(* ===== verification/IvrPrompts.v ===== *)
(** * IvrPrompts: app/core/ivr_prompts.py

    The prompt templates of the voice menu, per locale, and their interpolation.  A
    template is kept as the UTF-8 bytes of the source; interpolation only
    concatenates, so the bytes are never looked into.

    [format] models [str.format] with keyword arguments for what the templates
    use: named fields without conversion, and no escaped braces.  A field without an
    argument raises [KeyError], an unbalanced brace [ValueError]. *)

From S2P Require Import Prelude Py Effects Schema Settings.

Definition IVR_DEFAULT_LOCALE : string := "en".

(** [PromptKey], with the prefix [P_]. *)
Inductive PromptKey : Type :=
  | P_SESSION_EXPIRED
  | P_SESSION_ALREADY_COMPLETE
  | P_UNEXPECTED_STATE
  | P_TOO_MANY_INVALID_KEYS
  | P_TOO_MANY_NO_INPUT
  | P_NO_INPUT_PREFIX
  | P_NO_INPUT_GOODBYE
  | P_NO_SLOTS
  | P_NO_SERVICES
  | P_PLEASE_MAKE_A_SELECTION
  | P_MAIN_MENU_INTERNAL
  | P_MAIN_MENU_EXTERNAL
  | P_GREETING_PREFIX
  | P_SELECT_SERVICE
  | P_INVALID_SELECT_SERVICE
  | P_NO_SLOTS_FOR_SERVICE
  | P_AVAILABLE_SLOTS_FOR_SERVICE
  | P_SELECT_SLOT
  | P_INVALID_SELECT_SLOT
  | P_BOOKING_CONFIRMED
  | P_STAFF_SELECTION_PROMPT
  | P_EXTERNAL_LINK_SENT
  | P_TRANSFER_DISABLED
  | P_TRANSFER_NO_STAFF
  | P_TRANSFERRING
  | P_PRESS_1_MAIN_MENU
  | P_NO_UPCOMING_BOOKING_PREFIX
  | P_MANAGE_BOOKING_FOUND
  | P_BOOKING_CANCELLED
  | P_NO_SLOTS_TO_RESCHEDULE
  | P_SELECT_NEW_TIME
  | P_INVALID_SELECT_NEW_TIME
  | P_BOOKING_RESCHEDULED
  | P_OPTION_ITEM
  | P_STAFF_OPTION_PREFERRED
  | P_STAFF_OPTION_ANY
  | P_LABEL_MAIN_MENU
  | P_LABEL_BOOK_APPOINTMENT
  | P_LABEL_BOOKING_LINK_SMS
  | P_LABEL_SPEAK_WITH_STAFF
  | P_LABEL_MANAGE_BOOKING
  | P_LABEL_CANCEL_APPOINTMENT
  | P_LABEL_RESCHEDULE_APPOINTMENT
  | P_LABEL_ANY_AVAILABLE_STAFF.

Work to be completed ▸ Whatever appears in the records must be returned exactly.

Answer box ▸
(* ===== verification/IvrPrompts.v ===== *)
(** * IvrPrompts: app/core/ivr_prompts.py

    The prompt templates of the voice menu, per locale, and their interpolation.  A
    template is kept as the UTF-8 bytes of the source; interpolation only
    concatenates, so the bytes are never looked into.

    [format] models [str.format] with keyword arguments for what the templates
    use: named fields without conversion, and no escaped braces.  A field without an
    argument raises [KeyError], an unbalanced brace [ValueError]. *)

From S2P Require Import Prelude Py Effects Schema Settings.

Definition IVR_DEFAULT_LOCALE : string := "en".

(** [PromptKey], with the prefix [P_]. *)
Inductive PromptKey : Type :=
  | P_SESSION_EXPIRED
  | P_SESSION_ALREADY_COMPLETE
  | P_UNEXPECTED_STATE
  | P_TOO_MANY_INVALID_KEYS
  | P_TOO_MANY_NO_INPUT
  | P_NO_INPUT_PREFIX
  | P_NO_INPUT_GOODBYE
  | P_NO_SLOTS
  | P_NO_SERVICES
  | P_PLEASE_MAKE_A_SELECTION
  | P_MAIN_MENU_INTERNAL
  | P_MAIN_MENU_EXTERNAL
  | P_GREETING_PREFIX
  | P_SELECT_SERVICE
  | P_INVALID_SELECT_SERVICE
  | P_NO_SLOTS_FOR_SERVICE
  | P_AVAILABLE_SLOTS_FOR_SERVICE
  | P_SELECT_SLOT
  | P_INVALID_SELECT_SLOT
  | P_BOOKING_CONFIRMED
  | P_STAFF_SELECTION_PROMPT
  | P_EXTERNAL_LINK_SENT
  | P_TRANSFER_DISABLED
  | P_TRANSFER_NO_STAFF
  | P_TRANSFERRING
  | P_PRESS_1_MAIN_MENU
  | P_NO_UPCOMING_BOOKING_PREFIX
  | P_MANAGE_BOOKING_FOUND
  | P_BOOKING_CANCELLED
  | P_NO_SLOTS_TO_RESCHEDULE
  | P_SELECT_NEW_TIME
  | P_INVALID_SELECT_NEW_TIME
  | P_BOOKING_RESCHEDULED
  | P_OPTION_ITEM
  | P_STAFF_OPTION_PREFERRED
  | P_STAFF_OPTION_ANY
  | P_LABEL_MAIN_MENU
  | P_LABEL_BOOK_APPOINTMENT
  | P_LABEL_BOOKING_LINK_SMS
  | P_LABEL_SPEAK_WITH_STAFF
  | P_LABEL_MANAGE_BOOKING
  | P_LABEL_CANCEL_APPOINTMENT
  | P_LABEL_RESCHEDULE_APPOINTMENT
  | P_LABEL_ANY_AVAILABLE_STAFF.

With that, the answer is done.